Fig. 2. Different categories of toxic metabolites based on their toxicity mechanism.

a ROS/reactive groups. Some metabolites contain reactive groups such as aldehydes which allow them to form adducts with macromolecules such as DNA and proteins. Others can form reactive oxygen species and similarly damage DNA and proteins through oxidation. The representative ROS forming/reactive metabolites are depicted in the figure. Hypoxanthine is a ROS former, as it produces ROS as it is catabolized. Methylglyoxal is a reactive aldehyde. Glutaconyl-CoA is a reactive metabolite that preferentially reacts with thiol groups. b Toxic analogs. Due to the promiscuity of metabolic enzymes and structural similarity of small metabolites, several metabolites confer their toxicity to cells via misincorporation of wrong nucleotides or competitive inhibition of the enzyme reactions. High dUTP/dTTP ratio promotes misincorporation of dUTP, which leads to DNA damage and eventually cell death c excitotoxicity. Several metabolites can act as a ligand to neurotransmitters and induce hyperactivation of receptor-mediated signaling, leading to cell death. Chemical structures of metabolites were drawn with ChemDraw software.

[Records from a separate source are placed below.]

(** The thread gives up its entry, with or without the stack in it. *)
Lemma step_release i t' : (i < POOL_MAX)%nat -> holds t' = None -> at_entry t' = None -> (forall s', local s' t') ->
  (at_entry t = Some i /\ holds t = None) \/ (at_entry t = None /\ exists a, holds t = Some a /\ addr (entry s i) = Some a) ->
  inv (set_entry s i (mkEntry false (addr (entry s i))), <[k := t']> ts).
Proof.
  intros Hi Hh' Ha' Hl Hd.
  pose proof (fun j => addr_kept i false j Hi) as EA. pose proof (fun j => used_set i (mkEntry false (addr (entry s i))) j Hi) as EU.
  fresh_entry. set (s' := set_entry s i _) in *.
  (* nobody else has the entry *)
  assert (N1 : forall j u, j <> k -> ts !! j = Some u -> at_entry u <> Some i).
  { intros j u Hne Hu Hc. destruct Hd as [[Hta _]|(_ & a & Hta & Hia)]; [apply Hne; by apply (I3 j k u t i)|].
    by apply (I4 u t i a); eauto using list_elem_of_lookup_2. }
  assert (N2 : forall j u a, j <> k -> ts !! j = Some u -> holds u = Some a -> addr (entry s i) <> Some a).
  { intros j u a Hne Hu Hc Hia. destruct Hd as [[Hta _]|(_ & a' & Hta & Hia')].
    - by apply (I4 t u i a); eauto using list_elem_of_lookup_2.
    - apply Hne. assert (a' = a) as -> by congruence. by apply (I2 j k u t a). }
  split; cbn [fst snd].
  - subst s'. cbn. by rewrite length_insert.
  - intros j l u v a Hu Hv Hau Hav. repeat other; try congruence. by apply (I2 j l u v a).
  - intros j l u v i' Hu Hv Hau Hav. repeat other; try congruence. by apply (I3 j l u v i').
  - intros u v i' a Hu Hv Hau Hav. rewrite EA.
    apply (others _ _ _ _ _ Hk) in Hu as [->|(j & Hj & Eu)]; [congruence|].
    apply (others _ _ _ _ _ Hk) in Hv as [->|(l & Hl' & Ev)]; [congruence|].
    apply (I4 u v i' a); eauto using list_elem_of_lookup_2.
  - intros u i' Hu Hau. apply (others _ _ _ _ _ Hk) in Hu as [->|(j & Hj & Eu)]; [congruence|]. rewrite EU.
    case_decide; [subst; by destruct (N1 j u Hj Eu)|]. apply (I5 u); eauto using list_elem_of_lookup_2.
  - intros u a i' Hu Hau. apply (others _ _ _ _ _ Hk) in Hu as [->|(j & Hj & Eu)]; [congruence|]. rewrite EU, EA. intros Hia.
    case_decide; [subst; by destruct (N2 j u a Hj Eu Hau)|]. apply (I6 u a); eauto using list_elem_of_lookup_2.
  - intros u a Hu Hau. apply (others _ _ _ _ _ Hk) in Hu as [->|(j & Hj & Eu)]; [congruence|]. eauto using list_elem_of_lookup_2.
  - intros i' a. rewrite EA. apply I8.
  - intros i' j a. rewrite !EA. apply I9.
  - intros u Hu. apply (others _ _ _ _ _ Hk) in Hu as [->|(j & Hj & Eu)]; [done|]. apply (local_addr _ _ EA). eauto using list_elem_of_lookup_2.
  - intros i'. rewrite EU. case_decide; [done|]. intros Hu. pose proof (I11 _ Hu) as Ho. keep_owner Ho.
    + exfalso. destruct Hd as [[Hta Hth]|(Hta & a & Hth & Hia)], Ho as [?|(a' & ? & ?)]; simplify_eq.
      by assert (i' = i) by (by eapply I9).
    + by setoid_rewrite EA.
  - intros a Hin. destruct (I12 a Hin) as [?|Ho]; [left; by setoid_rewrite EA|].
    destruct Ho as (u & [j Hj]%list_elem_of_lookup & Ho). destruct (decide (j = k)) as [->|].
    + left. exists i. rewrite EA. simplify_eq. destruct Hd as [[_ ?]|(_ & a' & ? & ?)]; congruence.
    + right. exists u. split; [by eapply stays|done].
Qed.

(** A stack outside the pool is allocated. *)
Lemma step_outside a : holds t = None -> at_entry t = None -> a ∉ heap s ->
  inv (mkShared (pool s) ({[a]} ∪ heap s), <[k := Matching a]> ts).
Proof.
  intros Hh Ha Hf. fresh_entry.
  assert (N : forall j u, ts !! j = Some u -> holds u <> Some a) by (intros j u Hu Hc; apply Hf; eauto using list_elem_of_lookup_2).
  split; cbn [fst snd heap pool]; unfold entry in *; cbn [pool]; try done.
  - intros j l u v a' Hu Hv Hau Hav. repeat other; cbn [holds] in *; simplify_eq; try done; [by destruct (N _ _ Hu)|by destruct (N _ _ Hv)|].
    by apply (I2 j l u v a').
  - intros j l u v i Hu Hv Hau Hav. repeat other; cbn [at_entry] in *; simplify_eq. by apply (I3 j l u v i).
  - intros u v i a' Hu Hv Hau Hav Hc.
    apply (others _ _ _ _ _ Hk) in Hu as [->|(j & Hj & Eu)]; [done|].
    apply (others _ _ _ _ _ Hk) in Hv as [->|(l & Hl' & Ev)].
    + cbn in Hav. simplify_eq. apply Hf. by eapply I8.
    + apply (I4 u v i a'); eauto using list_elem_of_lookup_2.
  - intros u i Hu Hau. apply (others _ _ _ _ _ Hk) in Hu as [->|(j & Hj & Eu)]; [done|]. apply (I5 u); eauto using list_elem_of_lookup_2.
  - intros u a' i Hu Hau Hc. apply (others _ _ _ _ _ Hk) in Hu as [->|(j & Hj & Eu)].
    + cbn in Hau. simplify_eq. destruct Hf. by eapply I8.
    + apply (I6 u a'); eauto using list_elem_of_lookup_2.
  - intros u a' Hu Hau. apply (others _ _ _ _ _ Hk) in Hu as [->|(j & Hj & Eu)]; [cbn in Hau; simplify_eq; set_solver|].
    apply elem_of_union. right. eauto using list_elem_of_lookup_2.
  - intros i a' Hc. apply elem_of_union. right. by eapply I8.
  - intros u Hu. apply (others _ _ _ _ _ Hk) in Hu as [->|(j & Hj & Eu)]; [exact Logic.I|].
    specialize (I10 u ltac:(eauto using list_elem_of_lookup_2)). by destruct u.
  - intros i Hu. pose proof (I11 _ Hu) as Ho. keep_owner Ho; [|done].
    exfalso. destruct Ho as [?|(a' & ? & ?)]; congruence.
  - intros a' [->%elem_of_singleton|Hin]%elem_of_union.
    + right. exists (Matching a). split; [by eapply mover|done].
    + destruct (I12 a' Hin) as [?|Ho]; [by left|right]. keep_owner Ho; first [done|congruence].
Qed.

Fig. 3. Kitchen sink model for metabolic pathway containing toxic metabolite.

Red dots and arrows represent metabolites and enzymatic reactions, respectively. Faucet and drain of kitchen sink are analogies of enzymatic reactions of upstream and downstream metabolic enzymes, respectively; the basin represents the accumulation level of the toxic metabolite. a The level of toxic metabolite candidate is constantly maintained at a nontoxic level as both faucet and drain are opened (active), balancing metabolite production and removal. b Example of toxic metabolite accumulation by targeting the downstream detoxification enzyme. SLC7A11 and SEPHS2 are the faucet and drain for toxic hydrogen selenide in the selenocysteine biosynthesis pathway. Many cancer cells have elevated SLC7A11 expression relative to normal cells and are able to import selenium and produce selenide at an elevated rate. Thus, their faucet is wide open, and disrupting SEPHS2 is akin to blocking the drain, resulting in toxic overflow. c However, in normal cells, disrupting SEPHS2/blocking the drain is not a problem as the faucet is relatively “closed”. In both b and c, building block metabolite cannot be produced, yet only b is toxic, indicating that the toxicity must have come from toxic metabolite accumulation rather than consequences of downstream building block production. d Similarly, in a cancer cell such as in scenario b, the preemptive KO of the upstream transporter SLC7A11 rescues the cells against the toxic effects of SEPHS2 KO, further demonstrating that toxicity in b was due to toxic metabolite accumulation. All diagrams were created with BioRender.com.